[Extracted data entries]

+++++

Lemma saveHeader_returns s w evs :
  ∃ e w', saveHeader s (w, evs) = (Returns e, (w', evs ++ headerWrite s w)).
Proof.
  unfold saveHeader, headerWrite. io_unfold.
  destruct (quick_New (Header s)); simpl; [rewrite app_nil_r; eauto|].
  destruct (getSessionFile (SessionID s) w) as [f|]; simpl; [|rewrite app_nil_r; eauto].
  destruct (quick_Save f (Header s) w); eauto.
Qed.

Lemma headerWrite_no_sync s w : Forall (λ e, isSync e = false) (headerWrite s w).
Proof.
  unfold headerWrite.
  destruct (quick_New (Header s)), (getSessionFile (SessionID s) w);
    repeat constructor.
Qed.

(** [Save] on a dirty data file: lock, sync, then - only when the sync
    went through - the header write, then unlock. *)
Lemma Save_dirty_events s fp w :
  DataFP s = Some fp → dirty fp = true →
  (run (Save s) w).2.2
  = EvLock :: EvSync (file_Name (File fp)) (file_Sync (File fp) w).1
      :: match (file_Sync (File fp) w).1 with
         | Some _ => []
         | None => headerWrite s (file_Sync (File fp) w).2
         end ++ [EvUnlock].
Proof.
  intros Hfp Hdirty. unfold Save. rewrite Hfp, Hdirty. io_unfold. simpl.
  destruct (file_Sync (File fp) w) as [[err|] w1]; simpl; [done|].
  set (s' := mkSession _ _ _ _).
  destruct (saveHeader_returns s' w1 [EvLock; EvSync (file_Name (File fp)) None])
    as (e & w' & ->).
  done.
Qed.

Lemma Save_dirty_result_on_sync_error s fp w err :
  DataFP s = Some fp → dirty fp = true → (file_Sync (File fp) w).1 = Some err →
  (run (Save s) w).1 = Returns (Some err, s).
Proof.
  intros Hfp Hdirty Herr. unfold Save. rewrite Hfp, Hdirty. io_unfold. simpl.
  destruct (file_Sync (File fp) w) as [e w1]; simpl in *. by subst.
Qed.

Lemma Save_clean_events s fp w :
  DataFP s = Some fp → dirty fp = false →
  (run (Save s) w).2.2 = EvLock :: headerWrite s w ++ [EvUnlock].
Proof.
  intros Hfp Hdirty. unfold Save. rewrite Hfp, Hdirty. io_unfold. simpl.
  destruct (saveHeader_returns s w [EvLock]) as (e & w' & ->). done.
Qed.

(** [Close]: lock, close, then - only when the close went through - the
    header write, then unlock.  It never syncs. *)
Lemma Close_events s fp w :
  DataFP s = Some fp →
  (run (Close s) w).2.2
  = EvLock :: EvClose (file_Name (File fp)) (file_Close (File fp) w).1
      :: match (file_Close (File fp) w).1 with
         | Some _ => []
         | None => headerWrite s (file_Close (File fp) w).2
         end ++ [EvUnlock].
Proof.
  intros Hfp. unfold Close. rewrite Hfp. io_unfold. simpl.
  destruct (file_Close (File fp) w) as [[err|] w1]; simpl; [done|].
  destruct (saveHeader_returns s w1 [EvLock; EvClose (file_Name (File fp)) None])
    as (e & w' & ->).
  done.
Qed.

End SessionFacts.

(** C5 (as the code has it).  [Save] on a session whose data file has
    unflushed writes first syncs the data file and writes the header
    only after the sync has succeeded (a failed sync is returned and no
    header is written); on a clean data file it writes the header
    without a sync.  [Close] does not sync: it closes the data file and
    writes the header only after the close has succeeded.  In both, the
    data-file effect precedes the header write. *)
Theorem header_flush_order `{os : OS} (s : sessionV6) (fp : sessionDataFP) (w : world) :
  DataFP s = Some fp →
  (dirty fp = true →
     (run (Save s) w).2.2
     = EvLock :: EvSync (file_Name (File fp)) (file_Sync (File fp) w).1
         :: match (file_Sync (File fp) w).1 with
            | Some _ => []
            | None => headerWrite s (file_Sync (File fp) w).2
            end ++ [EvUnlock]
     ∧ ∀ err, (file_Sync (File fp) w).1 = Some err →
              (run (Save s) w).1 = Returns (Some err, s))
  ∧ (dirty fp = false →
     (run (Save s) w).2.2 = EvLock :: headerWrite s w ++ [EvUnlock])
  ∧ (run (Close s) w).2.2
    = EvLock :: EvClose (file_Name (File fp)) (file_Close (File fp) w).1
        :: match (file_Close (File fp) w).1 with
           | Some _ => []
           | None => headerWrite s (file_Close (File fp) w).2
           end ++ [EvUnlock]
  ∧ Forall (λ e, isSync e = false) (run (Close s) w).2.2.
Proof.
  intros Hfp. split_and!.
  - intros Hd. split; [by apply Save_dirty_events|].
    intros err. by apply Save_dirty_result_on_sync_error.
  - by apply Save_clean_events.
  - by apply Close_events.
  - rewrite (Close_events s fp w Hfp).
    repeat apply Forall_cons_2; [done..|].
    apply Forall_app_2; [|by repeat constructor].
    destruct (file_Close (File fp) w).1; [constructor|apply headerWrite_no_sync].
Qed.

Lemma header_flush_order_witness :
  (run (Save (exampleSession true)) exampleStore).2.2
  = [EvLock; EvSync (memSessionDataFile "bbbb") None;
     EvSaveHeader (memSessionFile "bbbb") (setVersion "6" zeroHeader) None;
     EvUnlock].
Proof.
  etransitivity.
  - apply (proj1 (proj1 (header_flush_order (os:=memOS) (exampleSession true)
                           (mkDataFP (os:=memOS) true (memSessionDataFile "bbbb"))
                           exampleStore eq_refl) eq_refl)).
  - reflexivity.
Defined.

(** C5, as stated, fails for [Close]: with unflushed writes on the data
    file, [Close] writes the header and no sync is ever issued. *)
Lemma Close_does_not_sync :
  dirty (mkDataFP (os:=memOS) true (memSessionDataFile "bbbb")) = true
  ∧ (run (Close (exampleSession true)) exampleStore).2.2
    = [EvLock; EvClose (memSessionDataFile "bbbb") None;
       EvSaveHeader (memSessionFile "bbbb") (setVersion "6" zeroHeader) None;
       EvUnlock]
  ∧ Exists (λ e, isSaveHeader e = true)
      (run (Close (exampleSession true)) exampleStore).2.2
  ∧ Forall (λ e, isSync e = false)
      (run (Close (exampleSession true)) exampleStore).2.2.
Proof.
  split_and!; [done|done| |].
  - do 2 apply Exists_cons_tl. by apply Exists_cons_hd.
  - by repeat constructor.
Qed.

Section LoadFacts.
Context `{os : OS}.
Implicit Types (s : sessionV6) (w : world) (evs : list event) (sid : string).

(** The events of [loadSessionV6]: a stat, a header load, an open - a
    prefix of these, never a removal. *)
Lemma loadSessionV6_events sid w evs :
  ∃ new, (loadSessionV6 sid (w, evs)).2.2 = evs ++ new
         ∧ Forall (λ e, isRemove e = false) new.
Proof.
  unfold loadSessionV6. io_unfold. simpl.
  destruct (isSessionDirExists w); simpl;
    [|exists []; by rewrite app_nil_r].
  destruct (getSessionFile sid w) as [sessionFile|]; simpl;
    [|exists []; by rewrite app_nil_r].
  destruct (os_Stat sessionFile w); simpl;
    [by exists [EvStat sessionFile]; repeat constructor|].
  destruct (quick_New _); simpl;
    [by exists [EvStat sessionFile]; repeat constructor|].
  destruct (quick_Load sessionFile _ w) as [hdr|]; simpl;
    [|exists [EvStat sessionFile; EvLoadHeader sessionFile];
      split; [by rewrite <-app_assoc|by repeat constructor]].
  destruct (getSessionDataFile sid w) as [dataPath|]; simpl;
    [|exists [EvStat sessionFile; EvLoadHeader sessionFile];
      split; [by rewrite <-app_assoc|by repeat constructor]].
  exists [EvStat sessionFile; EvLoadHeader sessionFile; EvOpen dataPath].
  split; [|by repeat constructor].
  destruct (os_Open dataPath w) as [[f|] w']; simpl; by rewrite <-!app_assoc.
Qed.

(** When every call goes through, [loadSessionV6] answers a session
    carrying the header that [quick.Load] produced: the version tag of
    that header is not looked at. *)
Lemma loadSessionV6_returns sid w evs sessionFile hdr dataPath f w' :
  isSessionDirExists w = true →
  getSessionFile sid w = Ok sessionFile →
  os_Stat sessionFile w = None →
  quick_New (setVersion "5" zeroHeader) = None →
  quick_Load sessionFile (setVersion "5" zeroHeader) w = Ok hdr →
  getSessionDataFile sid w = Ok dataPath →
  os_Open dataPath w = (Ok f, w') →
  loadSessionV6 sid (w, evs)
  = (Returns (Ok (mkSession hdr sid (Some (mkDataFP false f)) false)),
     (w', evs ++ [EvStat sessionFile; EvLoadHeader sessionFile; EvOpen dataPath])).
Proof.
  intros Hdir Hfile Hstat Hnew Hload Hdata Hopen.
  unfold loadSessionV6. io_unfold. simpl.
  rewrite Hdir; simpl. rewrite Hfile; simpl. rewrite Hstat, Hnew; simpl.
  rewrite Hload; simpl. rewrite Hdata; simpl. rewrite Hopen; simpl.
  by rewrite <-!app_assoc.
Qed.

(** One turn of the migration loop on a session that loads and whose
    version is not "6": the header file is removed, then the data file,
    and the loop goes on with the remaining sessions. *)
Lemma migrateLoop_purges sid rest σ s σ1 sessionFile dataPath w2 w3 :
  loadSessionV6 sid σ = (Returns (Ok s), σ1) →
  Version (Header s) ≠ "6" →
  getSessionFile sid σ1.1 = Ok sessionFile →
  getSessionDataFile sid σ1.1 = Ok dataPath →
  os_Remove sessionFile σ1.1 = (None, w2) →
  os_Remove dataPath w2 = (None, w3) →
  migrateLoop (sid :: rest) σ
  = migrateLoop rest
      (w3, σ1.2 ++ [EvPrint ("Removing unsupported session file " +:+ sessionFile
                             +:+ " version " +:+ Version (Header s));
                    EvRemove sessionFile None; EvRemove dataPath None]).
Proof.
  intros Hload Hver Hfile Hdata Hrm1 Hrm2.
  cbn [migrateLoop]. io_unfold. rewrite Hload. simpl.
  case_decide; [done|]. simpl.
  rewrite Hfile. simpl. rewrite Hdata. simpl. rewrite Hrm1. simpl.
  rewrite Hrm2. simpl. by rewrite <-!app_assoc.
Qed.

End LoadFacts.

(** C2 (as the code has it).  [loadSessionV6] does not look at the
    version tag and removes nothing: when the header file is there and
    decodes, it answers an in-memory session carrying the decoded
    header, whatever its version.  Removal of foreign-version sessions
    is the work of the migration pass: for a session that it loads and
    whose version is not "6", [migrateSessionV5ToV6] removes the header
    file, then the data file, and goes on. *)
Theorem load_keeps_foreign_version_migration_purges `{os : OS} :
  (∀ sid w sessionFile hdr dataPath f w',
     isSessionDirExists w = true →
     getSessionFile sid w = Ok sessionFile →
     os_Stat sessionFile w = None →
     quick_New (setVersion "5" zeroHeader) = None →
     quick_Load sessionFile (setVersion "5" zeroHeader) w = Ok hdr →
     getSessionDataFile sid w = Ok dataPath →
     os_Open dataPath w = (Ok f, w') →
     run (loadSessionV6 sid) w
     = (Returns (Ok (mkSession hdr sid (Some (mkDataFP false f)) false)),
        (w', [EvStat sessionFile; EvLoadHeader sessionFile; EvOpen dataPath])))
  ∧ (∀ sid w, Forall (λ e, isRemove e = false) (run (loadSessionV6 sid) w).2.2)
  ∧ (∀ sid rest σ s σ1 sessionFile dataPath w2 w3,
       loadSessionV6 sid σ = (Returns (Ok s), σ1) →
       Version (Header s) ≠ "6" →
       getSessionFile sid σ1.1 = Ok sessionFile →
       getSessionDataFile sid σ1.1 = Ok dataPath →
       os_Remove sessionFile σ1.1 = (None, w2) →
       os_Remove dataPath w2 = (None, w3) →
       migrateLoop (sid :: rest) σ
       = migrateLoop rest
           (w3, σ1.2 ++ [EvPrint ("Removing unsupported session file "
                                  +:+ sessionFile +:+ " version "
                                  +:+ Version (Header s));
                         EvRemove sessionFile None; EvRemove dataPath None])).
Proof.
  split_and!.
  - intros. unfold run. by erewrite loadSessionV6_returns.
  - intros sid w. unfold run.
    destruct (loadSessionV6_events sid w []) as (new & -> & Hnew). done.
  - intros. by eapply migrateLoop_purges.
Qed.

+++++

WHAT TO WORK ON | Pull out every line above that holds the word "EvRemove".

YOUR SOLUTION |
                    EvRemove sessionFile None; EvRemove dataPath None]).
                         EvRemove sessionFile None; EvRemove dataPath None])).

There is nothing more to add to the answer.